■ TRY IT: With the records as your source, report how many lines contain "pose". Add no other words.

■ SUPPLIED INFORMATION:
(* ===== verification/SchedBlock.v ===== *)
(** Blocking the current task, and notifying a task. *)
From Stdlib Require Import ZArith Lia Bool.
From stdpp Require Import base decidable list gmap sorting.
From S2P Require Import Prelude Queue Tasks EtharpTable Sched SchedProofs.

(** * Blocking *)

Definition blocked_tasks (s : sched) : list Z := pxDelayedTaskList s ++ pxOverflowDelayedTaskList s ++ xSuspendedTaskList s.

Lemma ready_lookup s x : x ∈ ready_tasks s <-> exists p c, ready s !! p = Some c /\ x ∈ members c.
Proof.
  unfold ready_tasks. rewrite list_elem_of_In, in_concat. split.
  - intros (k & Hk & Hx). apply list_elem_of_In, list_elem_of_fmap in Hk as (c & -> & Hc). apply list_elem_of_lookup in Hc as [p Ep].
    exists p, c. split; [exact Ep | now apply list_elem_of_In].
  - intros (p & c & E & Hx). exists (members c). rewrite <- !list_elem_of_In. split; [| exact Hx].
    apply list_elem_of_fmap. exists c. split; [reflexivity | now apply list_elem_of_lookup_2 in E].
Qed.

(** A ready task is in the list of its priority, which is its container. *)
Lemma ready_own s x t : lists_ok s -> tasks s !! x = Some t -> x ∈ ready_tasks s -> exists c,
  ready s !! Z.to_nat (prio t) = Some c /\ x ∈ members c /\ container x s = members c.
Proof.
  intros H E Hx. apply ready_lookup in Hx as (p & c & Ep & Hx). pose proof (lo_prio s H p c x t Ep Hx E) as Q. rewrite Q, Nat2Z.id.
  exists c. split; [exact Ep |]. split; [exact Hx |]. unfold container.
  assert (Lp : (p < length (members <$> ready s))%nat) by (rewrite length_fmap; exact (lookup_lt_Some _ _ _ Ep)).
  assert (El : ((members <$> ready s) ++ [pxDelayedTaskList s; pxOverflowDelayedTaskList s; xSuspendedTaskList s]) !! p = Some (members c)).
  { rewrite lookup_app_l by exact Lp. now rewrite list_lookup_fmap, Ep. }
  destruct (list_find _ _) as [[i l] |] eqn:F.
  - apply list_find_Some in F as (F1 & F2 & F3). assert (Li : (i <= p)%nat).
    { destruct (Nat.le_gt_cases i p) as [K | K]; [exact K |]. exfalso. exact (F3 p _ El K Hx). }
    rewrite lookup_app_l in F1 by lia. rewrite list_lookup_fmap in F1. destruct (ready s !! i) as [d |] eqn:Ei; [| discriminate].
    injection F1 as <-. pose proof (lo_prio s H i d x t Ei F2 E) as Q'. assert (i = p) as -> by lia. congruence.
  - apply list_find_None in F. rewrite Forall_forall in F. exfalso. apply (F (members c)); [now apply list_elem_of_lookup_2 in El | exact Hx].
Qed.

(** The mask without the priority of a list that has become empty. *)
Definition cleared (x : Z) (t : stcb) (c : cyc) (s : sched) : Z :=
  if bool_decide (without x (members c) = []) then top_ready s .& Z.lnot (bit (prio t)) else top_ready s.

Lemma cleared_top s x t c : lists_ok s -> tasks s !! x = Some t -> ready s !! Z.to_nat (prio t) = Some c -> x ∈ members c ->
  0 <= cleared x t c s /\ forall p, 0 <= p -> Z.testbit (cleared x t c s) p = true <->
    exists d, (cyc_remove x <$> ready s) !! Z.to_nat p = Some d /\ members d <> [].
Proof.
  intros H E Ec Hx. destruct (lo_top s H) as [T1 T2]. pose proof (lo_range s H x t E) as R.
  assert (B : forall p, 0 <= p -> Z.testbit (cleared x t c s) p = Z.testbit (top_ready s) p && negb (bool_decide (without x (members c) = []) && (p =? prio t))).
  { intros p Hp. unfold cleared. destruct (bool_decide _); cbn [andb]; [| now rewrite andb_true_r].
    rewrite Z.land_spec, Z.lnot_spec by exact Hp. f_equal. f_equal. unfold bit. rewrite Z.shiftl_spec by exact Hp.
    destruct (Z.eqb_spec p (prio t)) as [-> | N]; [now rewrite Z.sub_diag |].
    destruct (Z.ltb_spec p (prio t)); [apply Z.testbit_neg_r; lia |]. change 1 with (2 ^ 0). apply Z.pow2_bits_false. lia. }
  split.
  { unfold cleared. destruct (bool_decide _); [| exact T1]. apply Z.land_nonneg. now left. }
  intros p Hp. rewrite B, andb_true_iff, T2 by exact Hp. rewrite list_lookup_fmap.
  assert (M : forall d, ready s !! Z.to_nat p = Some d -> members (cyc_remove x d) = without x (members d)).
  { intros d Ed. apply cyc_remove_members. exact (Forall_lookup_1 _ _ _ _ (lo_cycs s H) Ed). }
  split.
  - intros [(d & Ed & Nd) K]. exists (cyc_remove x d). rewrite Ed. split; [reflexivity |]. rewrite (M d Ed). intros Q.
    destruct (decide (x ∈ members d)) as [Hd | Hd]; [| now rewrite (without_absent x _ Hd) in Q].
    pose proof (lo_prio s H _ d x t Ed Hd E) as Ep. assert (p = prio t) as -> by lia. assert (d = c) as -> by congruence.
    rewrite Z.eqb_refl, bool_decide_eq_true_2 in K by exact Q. discriminate.
  - intros (d' & Ed & Nd). destruct (ready s !! Z.to_nat p) as [d |] eqn:E0; [| discriminate]. injection Ed as <-. rewrite (M d eq_refl) in Nd.
    split; [exists d; split; [reflexivity | intros K; now rewrite K in Nd] |]. apply negb_true_iff, andb_false_iff.
    destruct (Z.eqb_spec p (prio t)) as [-> | N]; [left | now right]. apply bool_decide_eq_false. congruence.
Qed.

■ OUTPUT OF THE TASK: 4